▸ Exercise aim
Beneath this line are the data; copy exactly the part of them that opens with the line containing "(p : panic)." and closes with the line containing "(** A computation", and only that part.

▸ Working data
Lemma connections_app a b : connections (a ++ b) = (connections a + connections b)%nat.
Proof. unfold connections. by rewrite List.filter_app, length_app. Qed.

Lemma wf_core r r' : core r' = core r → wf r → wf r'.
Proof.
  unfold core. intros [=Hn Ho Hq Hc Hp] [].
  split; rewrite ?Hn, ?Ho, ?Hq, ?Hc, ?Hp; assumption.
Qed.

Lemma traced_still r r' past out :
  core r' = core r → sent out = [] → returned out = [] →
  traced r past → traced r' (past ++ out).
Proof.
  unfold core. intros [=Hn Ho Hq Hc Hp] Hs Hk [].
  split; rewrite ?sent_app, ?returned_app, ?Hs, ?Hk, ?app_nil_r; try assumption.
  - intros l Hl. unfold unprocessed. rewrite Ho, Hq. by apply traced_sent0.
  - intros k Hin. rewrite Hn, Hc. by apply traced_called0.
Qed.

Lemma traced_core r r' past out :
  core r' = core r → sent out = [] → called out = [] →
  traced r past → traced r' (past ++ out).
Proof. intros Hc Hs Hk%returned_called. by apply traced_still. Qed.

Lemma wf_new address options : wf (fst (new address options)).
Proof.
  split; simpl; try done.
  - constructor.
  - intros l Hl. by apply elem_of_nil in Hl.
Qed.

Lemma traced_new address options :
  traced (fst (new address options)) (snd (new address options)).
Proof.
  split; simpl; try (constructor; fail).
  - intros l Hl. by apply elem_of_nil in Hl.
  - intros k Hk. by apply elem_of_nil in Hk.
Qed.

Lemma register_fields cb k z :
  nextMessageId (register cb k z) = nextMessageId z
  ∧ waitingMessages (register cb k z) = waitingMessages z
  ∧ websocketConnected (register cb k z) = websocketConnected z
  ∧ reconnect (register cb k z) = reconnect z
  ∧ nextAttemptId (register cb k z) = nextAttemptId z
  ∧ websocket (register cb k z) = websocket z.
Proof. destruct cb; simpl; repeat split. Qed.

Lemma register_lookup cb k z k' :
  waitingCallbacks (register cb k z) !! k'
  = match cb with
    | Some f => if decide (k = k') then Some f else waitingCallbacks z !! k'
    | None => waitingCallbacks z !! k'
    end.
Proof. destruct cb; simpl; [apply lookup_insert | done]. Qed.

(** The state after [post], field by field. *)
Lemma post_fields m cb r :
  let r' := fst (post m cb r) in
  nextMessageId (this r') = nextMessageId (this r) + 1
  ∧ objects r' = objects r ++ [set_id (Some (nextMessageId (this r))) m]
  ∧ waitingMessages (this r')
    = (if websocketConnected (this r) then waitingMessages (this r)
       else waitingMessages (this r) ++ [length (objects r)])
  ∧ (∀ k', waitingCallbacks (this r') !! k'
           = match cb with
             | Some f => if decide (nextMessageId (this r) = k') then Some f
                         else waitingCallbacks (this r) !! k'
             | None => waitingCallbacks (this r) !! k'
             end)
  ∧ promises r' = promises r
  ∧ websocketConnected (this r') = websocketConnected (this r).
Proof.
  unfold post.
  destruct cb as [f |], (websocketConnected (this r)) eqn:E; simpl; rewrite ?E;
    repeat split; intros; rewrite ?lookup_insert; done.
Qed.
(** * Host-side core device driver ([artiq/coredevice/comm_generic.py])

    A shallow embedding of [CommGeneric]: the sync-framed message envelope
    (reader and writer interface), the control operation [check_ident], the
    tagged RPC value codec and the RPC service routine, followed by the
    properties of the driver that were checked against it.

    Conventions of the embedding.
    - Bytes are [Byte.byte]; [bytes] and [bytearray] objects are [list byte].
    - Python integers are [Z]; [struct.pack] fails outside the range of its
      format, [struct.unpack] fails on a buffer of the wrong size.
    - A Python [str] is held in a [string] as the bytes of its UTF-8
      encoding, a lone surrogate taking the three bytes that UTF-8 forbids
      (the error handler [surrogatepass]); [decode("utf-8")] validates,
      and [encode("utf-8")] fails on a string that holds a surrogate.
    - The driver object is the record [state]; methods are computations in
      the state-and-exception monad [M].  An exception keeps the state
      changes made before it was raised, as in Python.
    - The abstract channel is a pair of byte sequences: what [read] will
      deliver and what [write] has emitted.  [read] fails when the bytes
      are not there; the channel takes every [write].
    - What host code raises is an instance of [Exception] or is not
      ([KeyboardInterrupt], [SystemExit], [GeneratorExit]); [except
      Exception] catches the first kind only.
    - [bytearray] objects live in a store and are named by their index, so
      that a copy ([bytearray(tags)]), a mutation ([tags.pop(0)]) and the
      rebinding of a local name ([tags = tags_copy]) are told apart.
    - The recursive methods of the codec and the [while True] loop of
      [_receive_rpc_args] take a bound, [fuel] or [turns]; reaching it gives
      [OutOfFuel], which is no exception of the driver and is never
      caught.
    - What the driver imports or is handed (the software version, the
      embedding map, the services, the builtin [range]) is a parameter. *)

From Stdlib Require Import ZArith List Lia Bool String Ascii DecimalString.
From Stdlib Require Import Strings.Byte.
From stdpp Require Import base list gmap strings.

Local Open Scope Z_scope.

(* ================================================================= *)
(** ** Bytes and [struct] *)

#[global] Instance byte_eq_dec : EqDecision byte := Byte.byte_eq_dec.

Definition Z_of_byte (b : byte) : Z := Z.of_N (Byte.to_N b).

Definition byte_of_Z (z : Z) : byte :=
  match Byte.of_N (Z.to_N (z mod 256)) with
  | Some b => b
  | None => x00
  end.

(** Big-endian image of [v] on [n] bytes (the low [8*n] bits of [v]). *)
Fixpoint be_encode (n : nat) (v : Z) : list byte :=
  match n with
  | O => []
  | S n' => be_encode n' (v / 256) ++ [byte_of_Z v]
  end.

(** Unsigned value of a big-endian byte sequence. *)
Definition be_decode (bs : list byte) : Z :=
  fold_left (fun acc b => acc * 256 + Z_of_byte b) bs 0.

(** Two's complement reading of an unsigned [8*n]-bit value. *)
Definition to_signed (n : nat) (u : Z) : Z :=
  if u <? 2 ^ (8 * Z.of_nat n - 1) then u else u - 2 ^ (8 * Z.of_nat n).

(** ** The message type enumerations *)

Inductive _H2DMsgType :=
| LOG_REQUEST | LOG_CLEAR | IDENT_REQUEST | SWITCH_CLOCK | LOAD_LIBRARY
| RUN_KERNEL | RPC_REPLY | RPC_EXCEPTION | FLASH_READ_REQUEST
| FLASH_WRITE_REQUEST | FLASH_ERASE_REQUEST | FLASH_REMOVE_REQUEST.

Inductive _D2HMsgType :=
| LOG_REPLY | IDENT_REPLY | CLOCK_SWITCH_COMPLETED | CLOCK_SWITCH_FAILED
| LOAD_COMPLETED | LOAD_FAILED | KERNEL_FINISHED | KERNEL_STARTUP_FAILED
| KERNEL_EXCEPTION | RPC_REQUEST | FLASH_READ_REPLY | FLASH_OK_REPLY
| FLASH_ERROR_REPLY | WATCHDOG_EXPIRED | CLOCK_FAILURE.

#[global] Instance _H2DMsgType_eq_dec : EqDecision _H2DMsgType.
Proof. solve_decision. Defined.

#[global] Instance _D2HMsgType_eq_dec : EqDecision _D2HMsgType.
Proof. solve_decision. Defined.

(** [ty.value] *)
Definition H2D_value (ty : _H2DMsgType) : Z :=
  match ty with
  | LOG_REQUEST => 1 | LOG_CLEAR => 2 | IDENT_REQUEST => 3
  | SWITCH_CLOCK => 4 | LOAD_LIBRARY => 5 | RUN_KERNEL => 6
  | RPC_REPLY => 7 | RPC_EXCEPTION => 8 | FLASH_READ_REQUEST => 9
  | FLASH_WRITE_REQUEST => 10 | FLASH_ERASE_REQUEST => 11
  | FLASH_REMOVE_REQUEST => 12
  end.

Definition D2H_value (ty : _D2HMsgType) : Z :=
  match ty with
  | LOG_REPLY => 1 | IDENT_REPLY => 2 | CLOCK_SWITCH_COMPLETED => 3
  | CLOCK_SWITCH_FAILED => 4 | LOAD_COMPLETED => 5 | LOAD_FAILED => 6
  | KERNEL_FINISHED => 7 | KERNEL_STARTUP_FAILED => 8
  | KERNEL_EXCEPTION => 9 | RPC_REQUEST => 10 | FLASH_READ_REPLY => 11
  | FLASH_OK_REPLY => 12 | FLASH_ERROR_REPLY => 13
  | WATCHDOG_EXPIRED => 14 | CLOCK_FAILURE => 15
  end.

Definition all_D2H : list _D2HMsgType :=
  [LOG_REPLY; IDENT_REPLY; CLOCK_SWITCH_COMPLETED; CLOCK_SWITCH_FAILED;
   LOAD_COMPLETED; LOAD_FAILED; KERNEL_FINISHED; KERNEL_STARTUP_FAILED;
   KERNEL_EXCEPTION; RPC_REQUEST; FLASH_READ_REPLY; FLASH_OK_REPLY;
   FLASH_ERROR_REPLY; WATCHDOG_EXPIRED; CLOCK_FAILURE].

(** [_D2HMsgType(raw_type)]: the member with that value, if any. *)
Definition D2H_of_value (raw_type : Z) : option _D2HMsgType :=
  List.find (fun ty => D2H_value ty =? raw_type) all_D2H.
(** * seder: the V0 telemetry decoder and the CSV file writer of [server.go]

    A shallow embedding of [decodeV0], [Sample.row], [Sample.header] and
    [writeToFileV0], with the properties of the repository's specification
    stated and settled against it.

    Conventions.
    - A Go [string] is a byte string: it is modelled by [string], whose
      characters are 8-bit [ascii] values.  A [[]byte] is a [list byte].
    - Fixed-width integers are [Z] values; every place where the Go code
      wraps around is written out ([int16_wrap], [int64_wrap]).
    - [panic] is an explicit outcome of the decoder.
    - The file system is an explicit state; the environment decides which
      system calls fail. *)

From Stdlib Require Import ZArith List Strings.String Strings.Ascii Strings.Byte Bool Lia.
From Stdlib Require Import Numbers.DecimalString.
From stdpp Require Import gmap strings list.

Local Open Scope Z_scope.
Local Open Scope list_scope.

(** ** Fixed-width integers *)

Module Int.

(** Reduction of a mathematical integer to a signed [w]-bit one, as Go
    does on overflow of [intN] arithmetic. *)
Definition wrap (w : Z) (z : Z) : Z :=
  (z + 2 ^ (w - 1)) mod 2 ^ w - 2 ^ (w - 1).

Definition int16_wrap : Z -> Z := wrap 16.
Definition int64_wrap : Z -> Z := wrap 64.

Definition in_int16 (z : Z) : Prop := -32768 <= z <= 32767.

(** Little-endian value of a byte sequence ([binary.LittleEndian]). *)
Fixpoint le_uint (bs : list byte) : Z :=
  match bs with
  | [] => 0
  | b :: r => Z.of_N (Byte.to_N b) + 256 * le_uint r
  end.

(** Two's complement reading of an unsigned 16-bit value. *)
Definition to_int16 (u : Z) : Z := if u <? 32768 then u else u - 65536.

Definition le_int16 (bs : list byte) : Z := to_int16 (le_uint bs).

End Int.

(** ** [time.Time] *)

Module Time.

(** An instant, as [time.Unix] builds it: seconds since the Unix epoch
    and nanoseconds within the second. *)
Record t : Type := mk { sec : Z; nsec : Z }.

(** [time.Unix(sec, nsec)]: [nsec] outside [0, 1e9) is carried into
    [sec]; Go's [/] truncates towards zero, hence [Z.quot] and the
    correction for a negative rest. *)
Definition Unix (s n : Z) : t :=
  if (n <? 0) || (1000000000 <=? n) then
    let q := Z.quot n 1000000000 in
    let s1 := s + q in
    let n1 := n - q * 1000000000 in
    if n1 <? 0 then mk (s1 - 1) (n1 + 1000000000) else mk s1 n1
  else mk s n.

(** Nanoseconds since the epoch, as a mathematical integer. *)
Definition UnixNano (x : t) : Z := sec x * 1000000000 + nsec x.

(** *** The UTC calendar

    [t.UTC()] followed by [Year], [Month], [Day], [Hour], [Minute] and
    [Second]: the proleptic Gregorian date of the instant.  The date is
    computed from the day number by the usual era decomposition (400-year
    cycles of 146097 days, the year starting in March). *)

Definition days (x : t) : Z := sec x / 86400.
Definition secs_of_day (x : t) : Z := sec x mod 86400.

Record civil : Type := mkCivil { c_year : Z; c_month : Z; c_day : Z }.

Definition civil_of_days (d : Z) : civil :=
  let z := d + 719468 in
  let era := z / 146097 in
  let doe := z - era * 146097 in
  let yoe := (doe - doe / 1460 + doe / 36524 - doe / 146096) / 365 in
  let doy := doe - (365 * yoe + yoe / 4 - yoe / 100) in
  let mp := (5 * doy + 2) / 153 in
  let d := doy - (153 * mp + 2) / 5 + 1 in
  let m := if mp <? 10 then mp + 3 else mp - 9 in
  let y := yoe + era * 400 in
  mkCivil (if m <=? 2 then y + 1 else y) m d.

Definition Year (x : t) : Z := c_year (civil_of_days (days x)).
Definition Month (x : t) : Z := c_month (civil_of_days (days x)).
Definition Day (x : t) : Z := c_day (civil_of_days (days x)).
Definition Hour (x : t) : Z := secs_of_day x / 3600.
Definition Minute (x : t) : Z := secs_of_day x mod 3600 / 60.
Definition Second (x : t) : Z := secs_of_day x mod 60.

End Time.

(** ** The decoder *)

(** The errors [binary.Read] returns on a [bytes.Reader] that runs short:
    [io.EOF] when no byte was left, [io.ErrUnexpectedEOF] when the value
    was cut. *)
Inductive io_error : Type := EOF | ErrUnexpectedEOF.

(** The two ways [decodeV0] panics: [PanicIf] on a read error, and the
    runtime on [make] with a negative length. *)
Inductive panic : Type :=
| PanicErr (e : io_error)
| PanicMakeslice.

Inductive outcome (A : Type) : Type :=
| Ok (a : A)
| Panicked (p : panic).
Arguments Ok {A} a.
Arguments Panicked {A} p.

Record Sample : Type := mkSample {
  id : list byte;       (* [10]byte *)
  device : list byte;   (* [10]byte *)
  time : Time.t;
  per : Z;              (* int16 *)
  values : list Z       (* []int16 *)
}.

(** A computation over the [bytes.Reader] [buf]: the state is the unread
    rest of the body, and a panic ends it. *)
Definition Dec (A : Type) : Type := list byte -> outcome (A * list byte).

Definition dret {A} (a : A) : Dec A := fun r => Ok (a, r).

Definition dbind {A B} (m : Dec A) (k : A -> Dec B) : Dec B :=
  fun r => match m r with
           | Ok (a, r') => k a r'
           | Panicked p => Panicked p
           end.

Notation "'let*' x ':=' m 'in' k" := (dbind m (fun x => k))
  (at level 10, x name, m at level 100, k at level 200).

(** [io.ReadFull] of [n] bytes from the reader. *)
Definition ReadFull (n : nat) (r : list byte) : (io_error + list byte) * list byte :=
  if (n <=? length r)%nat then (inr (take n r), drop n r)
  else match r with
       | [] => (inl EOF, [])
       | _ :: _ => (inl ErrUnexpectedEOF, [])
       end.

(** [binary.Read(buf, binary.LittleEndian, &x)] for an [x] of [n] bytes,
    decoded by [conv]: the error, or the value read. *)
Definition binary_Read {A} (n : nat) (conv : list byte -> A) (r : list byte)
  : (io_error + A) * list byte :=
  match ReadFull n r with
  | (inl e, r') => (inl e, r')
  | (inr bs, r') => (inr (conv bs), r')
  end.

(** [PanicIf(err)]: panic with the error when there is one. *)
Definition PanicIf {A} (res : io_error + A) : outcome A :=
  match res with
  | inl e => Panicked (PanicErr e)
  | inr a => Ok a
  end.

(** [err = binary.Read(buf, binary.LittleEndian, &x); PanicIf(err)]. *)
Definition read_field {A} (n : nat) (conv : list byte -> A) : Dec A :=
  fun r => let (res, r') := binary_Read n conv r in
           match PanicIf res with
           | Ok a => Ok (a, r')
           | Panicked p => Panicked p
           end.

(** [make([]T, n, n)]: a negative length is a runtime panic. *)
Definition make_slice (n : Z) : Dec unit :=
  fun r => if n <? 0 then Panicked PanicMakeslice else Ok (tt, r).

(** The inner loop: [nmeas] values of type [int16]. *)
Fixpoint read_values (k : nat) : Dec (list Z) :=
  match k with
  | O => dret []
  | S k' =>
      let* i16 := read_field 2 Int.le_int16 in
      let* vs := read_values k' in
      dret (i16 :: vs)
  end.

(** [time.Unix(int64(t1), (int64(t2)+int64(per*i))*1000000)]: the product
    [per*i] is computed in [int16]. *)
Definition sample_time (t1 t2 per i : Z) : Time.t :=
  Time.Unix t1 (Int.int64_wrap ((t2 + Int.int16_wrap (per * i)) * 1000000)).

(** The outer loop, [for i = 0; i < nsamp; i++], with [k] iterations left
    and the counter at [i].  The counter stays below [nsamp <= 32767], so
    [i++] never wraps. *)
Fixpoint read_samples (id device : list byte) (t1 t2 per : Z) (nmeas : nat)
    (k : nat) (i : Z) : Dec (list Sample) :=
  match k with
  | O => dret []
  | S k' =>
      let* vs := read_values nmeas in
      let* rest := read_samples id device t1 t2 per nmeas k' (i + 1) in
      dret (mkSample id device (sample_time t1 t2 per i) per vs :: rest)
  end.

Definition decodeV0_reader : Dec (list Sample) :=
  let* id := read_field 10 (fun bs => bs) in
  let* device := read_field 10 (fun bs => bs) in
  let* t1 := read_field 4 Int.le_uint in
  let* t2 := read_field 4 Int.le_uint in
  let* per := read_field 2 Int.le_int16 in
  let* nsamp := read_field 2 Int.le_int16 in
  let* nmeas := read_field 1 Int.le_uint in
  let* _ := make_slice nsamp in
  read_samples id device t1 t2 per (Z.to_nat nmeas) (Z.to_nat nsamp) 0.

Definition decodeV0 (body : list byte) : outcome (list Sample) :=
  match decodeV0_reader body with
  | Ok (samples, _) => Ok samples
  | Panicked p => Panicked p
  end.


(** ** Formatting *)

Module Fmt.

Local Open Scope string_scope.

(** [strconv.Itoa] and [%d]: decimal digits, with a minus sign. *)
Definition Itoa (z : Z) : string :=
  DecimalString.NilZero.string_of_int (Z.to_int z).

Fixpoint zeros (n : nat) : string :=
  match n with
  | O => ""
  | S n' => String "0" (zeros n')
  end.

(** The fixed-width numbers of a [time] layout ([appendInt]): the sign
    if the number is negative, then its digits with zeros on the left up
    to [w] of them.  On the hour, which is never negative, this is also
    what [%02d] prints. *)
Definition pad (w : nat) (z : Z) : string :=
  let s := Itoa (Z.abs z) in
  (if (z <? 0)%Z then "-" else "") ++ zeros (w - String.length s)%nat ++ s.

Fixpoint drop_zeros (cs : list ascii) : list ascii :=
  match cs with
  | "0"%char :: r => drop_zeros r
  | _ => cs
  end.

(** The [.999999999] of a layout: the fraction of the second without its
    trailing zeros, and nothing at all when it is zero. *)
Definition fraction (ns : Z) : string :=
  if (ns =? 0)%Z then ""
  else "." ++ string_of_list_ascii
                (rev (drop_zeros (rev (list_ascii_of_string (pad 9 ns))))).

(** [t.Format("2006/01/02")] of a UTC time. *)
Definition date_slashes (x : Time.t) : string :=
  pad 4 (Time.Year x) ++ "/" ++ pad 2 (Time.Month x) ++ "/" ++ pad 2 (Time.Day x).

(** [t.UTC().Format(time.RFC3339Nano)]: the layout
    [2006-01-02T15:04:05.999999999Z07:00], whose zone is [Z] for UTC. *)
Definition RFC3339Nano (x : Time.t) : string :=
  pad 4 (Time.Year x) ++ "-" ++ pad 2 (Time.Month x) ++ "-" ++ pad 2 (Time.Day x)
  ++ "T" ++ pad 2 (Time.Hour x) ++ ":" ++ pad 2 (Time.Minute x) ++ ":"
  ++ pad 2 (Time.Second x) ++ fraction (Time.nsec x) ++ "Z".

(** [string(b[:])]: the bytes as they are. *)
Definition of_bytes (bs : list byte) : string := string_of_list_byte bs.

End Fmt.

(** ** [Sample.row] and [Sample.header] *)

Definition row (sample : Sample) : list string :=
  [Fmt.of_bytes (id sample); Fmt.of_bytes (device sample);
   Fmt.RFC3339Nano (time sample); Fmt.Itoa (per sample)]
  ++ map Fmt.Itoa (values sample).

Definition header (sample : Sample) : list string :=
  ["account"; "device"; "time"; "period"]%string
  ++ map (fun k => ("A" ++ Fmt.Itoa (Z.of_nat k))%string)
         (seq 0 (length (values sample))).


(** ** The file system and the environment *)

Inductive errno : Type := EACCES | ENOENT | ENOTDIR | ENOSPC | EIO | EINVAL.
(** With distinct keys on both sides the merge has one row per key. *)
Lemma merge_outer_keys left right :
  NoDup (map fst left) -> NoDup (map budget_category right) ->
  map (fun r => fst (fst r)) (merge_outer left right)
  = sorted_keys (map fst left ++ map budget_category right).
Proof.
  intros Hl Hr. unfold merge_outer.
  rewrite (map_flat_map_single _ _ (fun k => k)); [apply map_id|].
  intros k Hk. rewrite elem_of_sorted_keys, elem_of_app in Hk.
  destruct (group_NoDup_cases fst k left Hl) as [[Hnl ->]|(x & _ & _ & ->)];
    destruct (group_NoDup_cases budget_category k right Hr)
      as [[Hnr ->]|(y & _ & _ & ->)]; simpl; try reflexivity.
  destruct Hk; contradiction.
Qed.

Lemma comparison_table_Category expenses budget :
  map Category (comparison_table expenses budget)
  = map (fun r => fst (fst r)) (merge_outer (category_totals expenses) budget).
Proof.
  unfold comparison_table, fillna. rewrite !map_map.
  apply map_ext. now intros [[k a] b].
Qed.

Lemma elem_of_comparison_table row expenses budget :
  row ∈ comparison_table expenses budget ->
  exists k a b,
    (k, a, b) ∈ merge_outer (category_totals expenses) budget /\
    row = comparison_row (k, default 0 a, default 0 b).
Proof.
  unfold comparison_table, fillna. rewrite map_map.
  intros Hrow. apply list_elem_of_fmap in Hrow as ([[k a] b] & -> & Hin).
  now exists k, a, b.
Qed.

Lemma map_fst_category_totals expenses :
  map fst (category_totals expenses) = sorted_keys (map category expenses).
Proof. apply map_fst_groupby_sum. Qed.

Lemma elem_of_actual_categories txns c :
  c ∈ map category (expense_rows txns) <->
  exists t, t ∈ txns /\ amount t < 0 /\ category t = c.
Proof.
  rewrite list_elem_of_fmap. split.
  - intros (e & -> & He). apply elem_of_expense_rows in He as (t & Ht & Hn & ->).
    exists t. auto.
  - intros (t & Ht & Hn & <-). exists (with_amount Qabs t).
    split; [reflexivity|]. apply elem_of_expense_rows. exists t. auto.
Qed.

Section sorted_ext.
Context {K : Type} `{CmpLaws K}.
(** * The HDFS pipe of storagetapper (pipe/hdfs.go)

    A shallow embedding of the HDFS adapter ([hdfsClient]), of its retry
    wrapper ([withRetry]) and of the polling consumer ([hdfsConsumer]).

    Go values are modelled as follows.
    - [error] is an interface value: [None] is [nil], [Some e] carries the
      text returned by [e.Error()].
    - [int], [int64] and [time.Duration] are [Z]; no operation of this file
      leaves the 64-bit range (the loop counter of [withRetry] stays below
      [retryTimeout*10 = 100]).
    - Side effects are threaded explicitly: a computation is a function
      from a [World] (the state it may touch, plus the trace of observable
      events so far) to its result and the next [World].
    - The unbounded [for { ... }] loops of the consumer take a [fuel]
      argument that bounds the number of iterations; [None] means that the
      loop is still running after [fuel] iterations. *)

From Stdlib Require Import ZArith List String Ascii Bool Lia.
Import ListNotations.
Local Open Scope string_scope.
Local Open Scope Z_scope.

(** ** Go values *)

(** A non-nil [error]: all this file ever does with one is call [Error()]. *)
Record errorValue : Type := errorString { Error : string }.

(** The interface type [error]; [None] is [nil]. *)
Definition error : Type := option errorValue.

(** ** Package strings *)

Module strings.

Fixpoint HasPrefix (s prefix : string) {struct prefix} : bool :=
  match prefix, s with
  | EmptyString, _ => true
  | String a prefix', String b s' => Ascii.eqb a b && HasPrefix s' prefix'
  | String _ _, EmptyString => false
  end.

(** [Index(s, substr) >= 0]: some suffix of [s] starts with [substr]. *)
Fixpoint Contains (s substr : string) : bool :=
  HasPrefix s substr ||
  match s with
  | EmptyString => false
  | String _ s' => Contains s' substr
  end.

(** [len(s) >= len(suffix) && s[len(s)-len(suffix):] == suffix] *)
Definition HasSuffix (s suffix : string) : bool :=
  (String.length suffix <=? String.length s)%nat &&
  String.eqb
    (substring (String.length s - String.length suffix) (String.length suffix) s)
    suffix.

▸ Response area
| Panicked (p : panic).
Arguments Ok {A} a.
Arguments Panicked {A} p.

Record Sample : Type := mkSample {
  id : list byte;       (* [10]byte *)
  device : list byte;   (* [10]byte *)
  time : Time.t;
  per : Z;              (* int16 *)
  values : list Z       (* []int16 *)
}.

(** A computation over the [bytes.Reader] [buf]: the state is the unread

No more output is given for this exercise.